Materials and Methods: In this study, 34 cases with prostate carcinoma whose first-degree relatives had prostate carcinoma and 30 healthy age-matched male controls were enrolled. The genotypes of ESR1 and COMT genes were analyzed employing polymerase chain reaction-restriction fragment length polymorphism method. 34 cases with prostate carcinoma, whose first degree relatives had prostate carcinoma and 14 age-matched male controls were enrolled to analyze the genotype of these two genes.
Results: Among control patients, the ESR1 PvuII genotypes of C/C, C/T and T/T were observed in 37%, 26% and 37%, respectively, whereas the C/C, C/T and T/T genotypes were observed in 18%, 41% and 41% of case patients, respectively. Among controls, the ESR1 PvuII allele frequencies of C and T were equally observed, whereas the C and T allele frequencies were observed in 38% and 62% of patients, respectively. Among ESR1 PvuII genotypes there were not any significant difference in terms of genotype (P = 0.199) and allele (P = 0.181) frequencies . Among controls, the ESR1 XbaI genotypes of G/G, G/A and A/A were observed in 33%, 37% and 33%, respectively, whereas the G/G, G/A and A/A genotypes were observed in 12%, 47% and 41% of patients, respectively. Among controls, the ESR1 XbaI allele frequencies of A and G were observed equally, respectively, whereas the A and G frequencies were observed in 65% and 35% of patients, respectively. Among ESR1 Χ baI, there was not any significant difference in terms of genotype (P = 0.111) and allele (P = 0.093) frequencies. But the C/C genotype of the PvuII site and G/G genotype of the XbaI site in the ESR1 gene were associated significantly with the risk of developing prostate carcinoma. The G/G, G/A and A/A genotypes of the COMT gene were observed in 50%, 29% and 21% of control patients and in 53%, 21% and 26% of case patients, respectively. The A and G allele frequencies of the COMT gene were observed in 36.7%, 63.3% of control patients and in 36.8%, 63.2% of case patients, respectively. In COMT gene, there was not any significant difference in terms of genotype (P = 0.843) and allele (P = 0.991) frequencies . But the G/A genotype of the COMT gene had a weak tendency toward increased risk.
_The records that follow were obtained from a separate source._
(** One step of an inversion of a run *)
Ltac run_bind H x d1 Hx :=
  apply bind_Ok_inv in H as (x & d1 & Hx & H).
Ltac run_read H := apply bind_Ok_inv in H as (? & ? & ?Hread & H); injection Hread as <- <-.
Ltac run_guard H Hg :=
  let u := fresh in let d := fresh in
  apply bind_Ok_inv in H as (u & d & Hg & H); apply guard_not_inv in Hg as [Hg ->].

(** Frames: what a statement leaves alone is found unchanged after it. *)
Lemma frame_after {R} `{Table R} {A} (m : Tx Database A) env d a d' :
  respects (same_table R) m -> m env d = Ok a d' -> rows R d' = rows R d.
Proof. intros Hm Hrun. by apply (Hm env d a d'). Qed.

Ltac table_frame := eapply frame_after; [|eassumption]; preserve.

Lemma wf_after {A} (m : Tx Database A) env d a d' :
  respects (keeps db_wf) m -> m env d = Ok a d' -> db_wf d -> db_wf d'.
Proof. intros Hm Hrun. by apply (Hm env d a d'). Qed.

Ltac step_wf Hrun Hwf :=
  lazymatch type of Hrun with
  | _ = Ok _ ?d' =>
      let Hwf' := fresh in
      assert (db_wf d') as Hwf' by (eapply wf_after; [|exact Hrun | exact Hwf]; preserve);
      clear Hwf; rename Hwf' into Hwf
  end.

(** The frames a statement satisfies among the tables that matter here, and going
    back along them *)
Ltac keep E R :=
  lazymatch type of E with
  | _ = Ok _ ?d' =>
      lazymatch type of E with
      | _ ?d = _ => assert (rows R d' = rows R d) by table_frame
      end
  end.
Ltac kept E := try keep E OutboxRow; try keep E OrderRow; try keep E WalletRow.
Ltac follow :=
  repeat match goal with
  | H : rows ?R ?d' = rows ?R ?d |- context [rows ?R ?d'] => rewrite H
  | H : rows ?R ?d' = <[_ := _]> _ |- context [rows ?R ?d'] => rewrite H
  end.

(** One statement of a run: its outcome, the constraints after it, its frames *)
Ltac run_step H x d E Hwf := run_bind H x d E; step_wf E Hwf; kept E.

(** ** The claim of stock *)

Lemma omap_all {A B} (f : A -> option B) (l : list A) :
  (forall a, a ∈ l -> is_Some (f a)) -> length (omap f l) = length l.
Proof.
  induction l as [|a l IH]; intros Hf; [done|]. csimpl.
  destruct (Hf a) as [b Hb]; [left|]. rewrite Hb. simpl. f_equal. apply IH. intros a' ?. apply Hf. by right.
Qed.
Conclusion: Polymorphisms of ESR1 gene in the estrogen metabolism pathway were associated significantly with familial prostate carcinoma risk. Single nucleotide polymorphisms of low-penetrance genes are targets for understanding the genetic susceptibility of familial prostate carcinoma.
Keywords: Catechol-O-methyltransferase, estrogen receptor alpha, familial prostate carcinoma, genetic polymorphism
How to cite this article:
Pazarbasi A, Yilmaz M B, Alptekin D, Luleyap U, Tansug Z, Ozpak L, Izmirli M, Onatoglu-Arikan D, Kocaturk-Sel S, Erkoc MA, Turgut O, Bereketoglu C, Tunc E, Akbal E. Genetic polymorphisms of estrogen receptor alpha and catechol-O-methyltransferase genes in Turkish patients with familial prostate carcinoma. Indian J Hum Genet 2013;19:408-11 |
How to cite this URL:
Pazarbasi A, Yilmaz M B, Alptekin D, Luleyap U, Tansug Z, Ozpak L, Izmirli M, Onatoglu-Arikan D, Kocaturk-Sel S, Erkoc MA, Turgut O, Bereketoglu C, Tunc E, Akbal E. Genetic polymorphisms of estrogen receptor alpha and catechol-O-methyltransferase genes in Turkish patients with familial prostate carcinoma. Indian J Hum Genet [serial online] 2013 [cited 2016 May 24];19:408-11. Available from: http://www.ijhg.com/text.asp?2013/19/4/408/124366 |
| Introduction | |  |
Estrogen is one of the crucial hormones participating in the proliferation and carcinogenesis of the prostate glands. Genetic polymorphisms of estrogen receptor alpha (ESR1) gene in the estrogen metabolism pathway might be involved in the risk of prostate carcinoma development. [1] Estrogens exert their effects via cognate receptors, ESR1 and ER beta. Both receptors are located in the prostate glands and they have been postulated to have important effects on these glands. [1],[2]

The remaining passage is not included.